Emily Breidenback (USA)
Emily Breidenbach is an arts administrator and writer with a background working in arts and educational non-profit spaces. Emily is currently the Assistant Director for Marketing and Enrollment for Continuing Studies and Youth Programs at the School of the Art Institute of Chicago and has previously managed strategic communications for the Art Institute of Chicago, the Frank Lloyd Wright Foundation, and the Krannert Art Museum. She also writes for the arts publication Sixty Inches from Center. Emily holds a BFA in Art History from the University of Illinois at Urbana-Champaign, and an MA in Arts Administration and Policy from the School of the Art Institute of Chicago.
Laura Plant (UK)
Curating, Art, Craft, Cross-disciplinary research
Laura Plant is an Artist and Curator from Bristol in the United Kingdom, currently living in London. She comes from a fine arts background, having studied Illustration as her undergraduate degree and now currently studying an MFA in Curating at Goldsmiths (University of London). Over the past few years, she has curated a number of self-organised exhibitions and event series covering film work, print and publications, as well as undertaking her own design and drawing practice in which she has made and self-published a number of publications. She has worked in galleries both non-profit and commercial, had a number of voluntary roles for public art institutions and community projects, and written a number of articles published in arts-related journals. Always interested in working across disciplines, with a particular focus on the role of art in illuminating and transforming scientific knowledge for a wider public context, she is currently exploring how the visual arts and curatorial disciplines can inform and advance each other. After finishing her MFA this Summer, she intends to pursue her own independent curatorial practice.
Ted Meyer (USA)
Ted Meyer is a nationally recognized artist, curator and patient advocate who helps patients, students and medical professionals see the positive in the worst life can offer. Ted’s 18-year project “Scarred for Life: Mono-prints of Human Scars” chronicles the trauma and courage of people who have lived through accidents and health crises.

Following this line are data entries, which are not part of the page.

(** The body of [render], run at [seconds] elapsed, with [assets] for
    [mShader && mMesh && mNote]. *)
Definition renderScene (seconds : R) (assets : bool) : state Pipeline unit :=
  (if assets then
     pipeline.setShader true ;;
     pipeline.pushModelView ;;
     pipeline.color (PaintRGB 0.7 0.6 0) ;;
     pipeline.rotate (Vec3more.mul (Vec3more.mul Vec3more.yAxis 10) seconds) ;;
     pipeline.draw Trombone ;;
     pipeline.scale (mkVec3f 1 (-1) 1) ;;
     pipeline.draw Trombone ;;
     pipeline.popModelView ;;
     pipeline.forRange (-100) 100 (fun i =>
       let t := noteT seconds i in
       let r := noteR seconds i in
       let z := noteZ seconds i in
       pipeline.pushModelView ;;
       pipeline.color (PaintHSV (nextFloat i 2) 1 1) ;;
       pipeline.pushModelView ;;
       pipeline.translate (mkVec3f (IZR i * 0.5) (0.15 + 1 * Rabs (sin (3 * t))) (- z)) ;;
       pipeline.rotate (Vec3more.mul Vec3more.yAxis r) ;;
       pipeline.draw Note ;;
       pipeline.popModelView ;;
       pipeline.pushModelView ;;
       pipeline.scale (mkVec3f 1 (-1) 1) ;;
       pipeline.translate (mkVec3f (IZR i * 0.5) (0.15 + 1 * Rabs (sin (3 * t))) (- z)) ;;
       pipeline.rotate (Vec3more.mul Vec3more.yAxis r) ;;
       pipeline.draw Note ;;
       pipeline.popModelView ;;
       pipeline.popModelView) ;;
     pipeline.setShader false
   else ret tt) ;;
  pipeline.color (PaintRGB 0.8 0.8 0.8) ;;
  pipeline.forRange (-100) 100 (fun i =>
    pipeline.drawLine (mkVec3f (IZR i) 0 (-100)) (mkVec3f (IZR i) 0 100) ;;
    pipeline.drawLine (mkVec3f (-100) 0 (IZR i)) (mkVec3f 100 0 (IZR i))) ;;
  pipeline.setAlphaBlending true ;;
  pipeline.color (PaintRGBA 1 1 1 0.75) ;;
  pipeline.drawCube (mkVec3f 0 (-0.5) 0) (mkVec3f 200 1 200) ;;
  pipeline.setAlphaBlending false.

(** ** The same scene as a list *)

(** The integers [first], [first + 1], ..., [count] of them. *)
Fixpoint intRange (first : Z) (count : nat) : list Z :=
  match count with
  | O => []
  | S rest => first :: intRange (first + 1)%Z rest
  end.

(** Where note [i] is put and how it is turned. *)
Definition notePlace (seconds : R) (i : Z) : Vec3f :=
  mkVec3f (IZR i * 0.5) (0.15 + 1 * Rabs (sin (3 * noteT seconds i)))
          (- noteZ seconds i).
Definition noteTurn (seconds : R) (i : Z) : Vec3f :=
  Vec3more.mul Vec3more.yAxis (noteR seconds i).

(** The mirror in the floor plane. *)
Definition mirror : Transform := Scale (mkVec3f 1 (-1) 1).

(** The trombone and its reflection; note [i] and its reflection; the two
    grid lines through [i]; the floor. *)
Definition tromboneCalls (seconds : R) (mv : list Transform) : list DrawCall :=
  let turn := Rotate (Vec3more.mul (Vec3more.mul Vec3more.yAxis 10) seconds) in
  [ DrawMesh Trombone (mv ++ [turn]) (PaintRGB 0.7 0.6 0) true;
    DrawMesh Trombone ((mv ++ [turn]) ++ [mirror]) (PaintRGB 0.7 0.6 0) true ].

Definition noteCalls (seconds : R) (mv : list Transform) (i : Z) : list DrawCall :=
  [ DrawMesh Note ((mv ++ [Translate (notePlace seconds i)])
                     ++ [Rotate (noteTurn seconds i)])
             (PaintHSV (nextFloat i 2) 1 1) true;
    DrawMesh Note (((mv ++ [mirror]) ++ [Translate (notePlace seconds i)])
                     ++ [Rotate (noteTurn seconds i)])
             (PaintHSV (nextFloat i 2) 1 1) true ].

Definition gridCalls (mv : list Transform) (i : Z) : list DrawCall :=
  [ DrawLine (mkVec3f (IZR i) 0 (-100)) (mkVec3f (IZR i) 0 100) mv
             (PaintRGB 0.8 0.8 0.8);
    DrawLine (mkVec3f (-100) 0 (IZR i)) (mkVec3f 100 0 (IZR i)) mv
             (PaintRGB 0.8 0.8 0.8) ].

Definition floorCall (mv : list Transform) : DrawCall :=
  DrawCube (mkVec3f 0 (-0.5) 0) (mkVec3f 200 1 200) mv (PaintRGBA 1 1 1 0.75) true.

Definition sceneCalls (seconds : R) (assets : bool) (mv : list Transform)
  : list DrawCall :=
  (if assets
   then tromboneCalls seconds mv
          ++ flat_map (noteCalls seconds mv) (intRange (-100) 201)
   else [])
  ++ flat_map (gridCalls mv) (intRange (-100) 201)
  ++ [floorCall mv].

End Scene.

(** A point on the top face of the box with the given center and size. *)
Definition onTopFace (center size p : Vec3f) : Prop :=
  vy p = vy center + vy size / 2 /\
  Rabs (vx p - vx center) <= vx size / 2 /\
  Rabs (vz p - vz center) <= vz size / 2.

(** The meshes, lines and cubes among some draw calls. *)
Definition isMeshCall (c : DrawCall) : bool :=
  match c with DrawMesh _ _ _ _ => true | _ => false end.
Definition isLineCall (c : DrawCall) : bool :=
  match c with DrawLine _ _ _ _ => true | _ => false end.
Definition isCubeCall (c : DrawCall) : bool :=
  match c with DrawCube _ _ _ _ _ => true | _ => false end.

(** ** Where the scene lies *)

(** A draw call of the grid or of the floor, as [render] issues it under
    the model-view matrix [mv]: a line has both ends on the top face of
    the floor's box, and the box is the floor's. *)
Definition gridOnFloor (mv : list Transform) (c : DrawCall) : Prop :=
  match c with
  | DrawLine a b m _ =>
      m = mv /\
      onTopFace (mkVec3f 0 (-0.5) 0) (mkVec3f 200 1 200) a /\
      onTopFace (mkVec3f 0 (-0.5) 0) (mkVec3f 200 1 200) b
  | DrawCube center size m _ _ =>
      m = mv /\ center = mkVec3f 0 (-0.5) 0 /\ size = mkVec3f 200 1 200
  | DrawMesh _ _ _ _ => True
  end.

(** A place over the floor: within 50 of the middle across, between 0.15
    and 1.15 high, within 100 of the middle along. *)
Definition overFloor (p : Vec3f) : Prop :=
  -50 <= vx p <= 50 /\ 0.15 <= vy p <= 1.15 /\ -100 < vz p <= 100.

(** A note, as [render] draws it under [mv]: translated to a place over
    the floor and turned, directly or behind the mirror. *)
Definition notePlaced (mv : list Transform) (c : DrawCall) : Prop :=
  match c with
  | DrawMesh Note m _ _ =>
      exists place turn,
        (m = mv ++ [Translate place; Rotate turn]
         \/ m = mv ++ [mirror; Translate place; Rotate turn]) /\
        overFloor place
  | _ => True
  end.

(** A pipeline with nothing drawn yet. *)
Definition freshPipeline : Pipeline :=
  mkPipeline [] [] (PaintRGB 1 1 1) false false [].

(* ===================================================================== *)
(** * The handlers in sequence *)
(* ===================================================================== *)

(** The calls the framework makes on the application once [setup] has
    run. *)
Inductive AppEvent : Type :=
  | OnKeyDown (event : KeyEvent)
  | OnMouseDown (event : MouseEvent)
  | OnMouseDrag (event : MouseEvent)
  | OnResize (event : ResizeEvent)
  | OnUpdate (frame : FrameInput)
  | OnDraw.

Section EventLoop.

Variable MayaCam_mouseDown : Vec2i -> MayaCamUI -> MayaCamUI.
Variable MayaCam_mouseDrag : Vec2i -> bool -> bool -> bool -> MayaCamUI -> MayaCamUI.
Variables minFocalLength maxFocalLength distanceFactor : R.

(** One call: the handler for the event, on the application and, for
    [draw], on the context as well. *)
Definition dispatch (ev : AppEvent) (w : World) : World :=
  match ev with
  | OnKeyDown e => mkWorld (keyDown e (wApp w)) (wGL w)
  | OnMouseDown e => mkWorld (mouseDown MayaCam_mouseDown e (wApp w)) (wGL w)
  | OnMouseDrag e => mkWorld (mouseDrag MayaCam_mouseDrag e (wApp w)) (wGL w)
  | OnResize e => mkWorld (resize e (wApp w)) (wGL w)
  | OnUpdate fr =>
      mkWorld (update minFocalLength maxFocalLength distanceFactor fr (wApp w)) (wGL w)
  | OnDraw => execState draw w
  end.

Definition run (events : list AppEvent) (w : World) : World :=
  fold_left (fun w ev => dispatch ev w) events w.

End EventLoop.

(** ** More vocabulary *)

Definition isKey_s (e : KeyEvent) : bool :=
  match getCode e with KEY_s => true | _ => false end.
Definition isKey_f (e : KeyEvent) : bool :=
  match getCode e with KEY_f => true | _ => false end.
Definition isKey_v (e : KeyEvent) : bool :=
  match getCode e with KEY_v => true | _ => false end.
Definition isKey_ESCAPE (e : KeyEvent) : bool :=
  match getCode e with KEY_ESCAPE => true | _ => false end.

(** The mode the last mode key of a sequence selects, [m] when the
    sequence has none. *)
Fixpoint lastMode (events : list KeyEvent) (m : AutoFocusMethod) : AutoFocusMethod :=
  match events with
  | [] => m
  | e :: rest =>
      lastMode rest (match modeOfKey (getCode e) with Some m' => m' | None => m end)
  end.

(** The stereo camera and the camera of the orbit helper look from the
    same eye point at the same center of interest. *)
Definition camerasAgree (app : StereoscopicRenderingApp) : Prop :=
  Camera.getEyePoint (mCamera app) = mEyePoint (MayaCam.getCamera (mMayaCam app)) /\
  Camera.getCenterOfInterestPoint (mCamera app)
    = mCenterOfInterestPoint (MayaCam.getCamera (mMayaCam app)).

(** The user-interface passes of a frame, each with its viewport and the
    four numbers shown. *)
Fixpoint uiPasses (frame : list Pass) : list (Area * (R * R * R * R)) :=
  match frame with
  | [] => []
  | UIPass v f e d s :: rest => (v, (f, e, d, s)) :: uiPasses rest
  | ScenePass _ _ _ :: rest => uiPasses rest
  end.

(** ** More objects for the examples *)

(** An orbit helper that leaves its camera where it is on a press and
    moves the eye to the mouse position on a drag. *)
Definition stillDown (_ : Vec2i) (m : MayaCamUI) : MayaCamUI := m.
Definition eyeToMouse (pos : Vec2i) (_ _ _ : bool) (m : MayaCamUI) : MayaCamUI :=
  mkMayaCamUI (mInitialMousePos m)
    (mkCameraPersp (mkVec3f (IZR (px pos)) (IZR (py pos)) 0)
                   (mCenterOfInterestPoint (mCurrentCam m)) (mFov (mCurrentCam m))
                   (mAspectRatio (mCurrentCam m)) (mNearClip (mCurrentCam m))
                   (mFarClip (mCurrentCam m)))
    (mInitialCam m).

Ted seeks to improve patient/physician communications and speaks about living as an artist with illness. Telling stories about his own art and the stories behind his scar art collection, he offers insight into living with pain, illness, and disfigurement. Ted has been featured on NPR and in the New York Times, Washington Post, Chicago Tribune, and USA Today. His work has been displayed internationally in museums, hospitals, and galleries. As the current Artist in Residence at USC Keck School of Medicine, Ted curates exhibitions of artwork by patients whose subject matter coincides with medical school curriculum. Ted has curated shows by artists challenged by MS, cancer, germ phobias, back pain, and other diseases. In addition, he is a Visiting Scholar at the National Museum of Health and Medicine, invited to take part in the Aspen Seminars, was named The 2017 Sterling Visiting Professorship at Stanford University, and has been a TEDMED mainstage speaker. Ted’s painting have been shown around the world, from Europe, to Asia, and throughout the United States. With subject matter ranging from introspective, to down right humorous, his narrative always looks at human interactions. Ted is also a freelance designer, writer, photographer and illustrator. He has written and illustrated several books. “Shrink Yourself: The Complete do-it-Yourself Book of Freudian Psychoanalysis”, “The Butt Hello – And Other Reasons My Cats Drive Me Crazy”, “Cats Around the World” and “Good Things You Can Learn from A Bad Relationship”, “Scarred for Life”, “Woman Napping with Animals”. He is the owner of Art Your World, a full service design studio.